Dismai-Bench: benchmarking and designing generative models using disordered materials and interfaces†
Abstract
Generative models have received significant attention in recent years for materials science applications, particularly in the area of inverse design for materials discovery. However, these models are usually assessed based on newly generated, unverified materials, using heuristic metrics such as charge neutrality, which provide a narrow evaluation of a model's performance. Also, current efforts for inorganic materials have predominantly focused on small, periodic crystals (≤20 atoms), even though the capability to generate large, more intricate and disordered structures would expand the applicability of generative modeling to a broader spectrum of materials. In this work, we present the Disordered Materials & Interfaces Benchmark (Dismai-Bench), a generative model benchmark that uses datasets of disordered alloys, interfaces, and amorphous silicon (256–264 atoms per structure).

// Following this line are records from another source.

(** The idempotency hash does not depend
    on the request ID, the operation ID, the deadline, certificate, key and
    provider-token material, or the values of secret variables. *)
Theorem hash_ignores_transport_and_secrets
    (sha : string -> string) (r : Request) (id op deadline cert key token : string)
    (env : list EnvVar) (comps : list WireComponent)
    (Henv : scrub_env env = scrub_env (rq_Environment r))
    (Hcomps : map scrub_component comps = map scrub_component (rq_Components r)) :
  Hash sha (r <| rq_ID := id |> <| rq_OperationID := op |> <| rq_Deadline := deadline |>
              <| rq_CertificatePEM := cert |> <| rq_PrivateKeyPEM := key |>
              <| rq_ProviderToken := token |> <| rq_Environment := env |>
              <| rq_Components := comps |>) = Hash sha r.
Proof.
  unfold Hash, Canonical.
  assert (forall a b : Request, canonical_local a = canonical_local b ->
    marshal (Request_json (canonical_local a)) = marshal (Request_json (canonical_local b)))
    as Heq by congruence.
  erewrite Heq; [done|]. unfold canonical_local, canonical_caller.
  cbn -[scrub_env scrub_component map]. by rewrite Henv, Hcomps.
Qed.

(** [Canonical] takes the request by value
    but writes through its slices: afterwards the caller's own request carries
    no secret value at all, whatever it carried before, so the helper's later
    check that secret variables are empty cannot fail; canonicalising the
    changed request again gives the same bytes. *)
Theorem canonical_clears_caller_secrets (r : Request) :
  secrets_absent (canonical_caller r) /\
  Canonical (canonical_caller r) = Canonical r /\
  canonical_caller (canonical_caller r) = canonical_caller r.
Proof.
  split_and!.
  - split; [apply scrub_env_empty|]. cbn. apply Forall_forall.
    intros c Hc. apply list_elem_of_fmap in Hc as (c' & -> & _). apply scrub_env_empty.
  - unfold Canonical. by rewrite canonical_local_caller.
  - apply canonical_caller_idemp.
Qed.

(** C38. A frame written for any value is read back as exactly
    the bytes of that value, leaving the rest of the connection untouched. *)
Theorem frame_round_trip (v : json) (frame rest : list Z)
    (Hw : Write v = Ok frame) :
  read_frame (frame ++ rest) = Ok (bytes_of (marshal v), rest).
Proof.
  unfold Write in Hw. case_decide; [done|].
  assert (frame = be32 (Z.of_nat (length (bytes_of (marshal v)))) ++ bytes_of (marshal v))
    as -> by congruence.
  rewrite <- app_assoc. apply read_frame_be32. pose proof (marshal_nonempty v).
  rewrite bytes_of_length in *. lia.
Qed.

Lemma frame_round_trip_witness :
  exists frame, Write (JArr [JNum 1; JBool true]) = Ok frame /\
    read_frame (frame ++ [9]) = Ok (bytes_of (marshal (JArr [JNum 1; JBool true])), [9]).
Proof.
  eexists. split; [vm_compute; reflexivity|].
  apply frame_round_trip. vm_compute. reflexivity.
Defined.

(** A frame is accepted only when its body has
    between 1 and 65536 bytes, all of them present on the connection. *)
Theorem frame_length_enforced (input body rest : list Z)
    (Hbytes : Forall (fun b => 0 <= b < 256) input)
    (Hr : read_frame input = Ok (body, rest)) :
  1 <= Z.of_nat (length body) <= 65536 /\
  exists header, length header = 4%nat /\ input = header ++ body ++ rest.
Proof.
  destruct input as [|a [|b [|c [|d l]]]]; try done. cbn -[of_be32] in Hr.
  case_decide; [done|]. case_decide as Hlen; [done|]. injection Hr as <- <-.
  assert (0 <= of_be32 a b c d).
  { rewrite !Forall_cons in Hbytes. unfold of_be32.
    repeat (apply Z.lor_nonneg; split); try apply Z.shiftl_nonneg; lia. }
  split.
  - rewrite length_take. unfold MaxFrame in *. lia.
  - exists [a; b; c; d]. by rewrite take_drop.
Qed.

Lemma frame_length_enforced_witness :
  read_frame [0; 0; 0; 2; 123; 125; 7] = Ok ([123; 125], [7]) /\
  1 <= Z.of_nat (length [123; 125]) <= 65536.
Proof.
  split; [vm_compute; reflexivity|].
  refine (proj1 (frame_length_enforced [0; 0; 0; 2; 123; 125; 7] [123; 125] [7] _ _)).
  - repeat constructor; lia.
  - vm_compute. reflexivity.
Defined.

Definition sample_env (v : string) : list EnvVar :=
  [{| ev_Name := "TOKEN"; ev_Value := v; ev_Secret := true; ev_Generate := "random-hex-32" |}].

Definition empty_request : Request :=
  Build_Request 2 "" "" "" 1 "" "" 0 "" "" "" "" "" "" [] [] [] [] "" "" 0 "" 0 "" [] [] [] []
    "" "" "" "" None "" "" "" None [] "" "" "" "" "" "" false "" "" "" "" "" false.

Lemma hash_ignores_transport_and_secrets_witness :
  Hash (fun b => b) (empty_request <| rq_ID := "req-1" |> <| rq_OperationID := "op-1" |>
    <| rq_Deadline := "soon" |> <| rq_CertificatePEM := "c" |> <| rq_PrivateKeyPEM := "k" |>
    <| rq_ProviderToken := "t" |> <| rq_Environment := [] |> <| rq_Components := [] |>) =
  Hash (fun b => b) empty_request /\
  is_ok (Hash (fun b => b) empty_request) = true.
Proof.
  split; [|vm_compute; reflexivity].
  apply hash_ignores_transport_and_secrets; reflexivity.
Defined.

(** The aliasing on a concrete request: the secret sent by the caller is gone. *)
Example canonical_caller_example :
  rq_Environment (canonical_caller (empty_request <| rq_Environment := sample_env "hunter2" |>))
  = sample_env "".
Proof. reflexivity. Qed.
End ProtocolProps.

Models are trained on each dataset independently, and evaluated through direct structural comparisons between training and generated structures. Such comparisons are only possible because the material system of each training dataset is fixed. Benchmarking was performed on two graph diffusion models and two (coordinate-based) U-Net diffusion models. The graph models were found to significantly outperform the U-Net models due to the higher expressive power of graphs. While noise in the less expressive models can assist in discovering materials by facilitating exploration beyond the training distribution, these models face significant challenges when confronted with more complex structures. To further demonstrate the benefits of this benchmarking in the development process of a generative model, we considered the case of developing a point-cloud-based generative adversarial network (GAN) to generate low-energy disordered interfaces. We tested different GAN architectures and identified reasons for good/poor performance. We show that the best performing architecture, CryinGAN, outperforms the U-Net models, and is competitive against the graph models despite its lack of invariances and weaker expressive power. This work provides a new framework and insights to guide the development of future generative models, whether for ordered or disordered materials.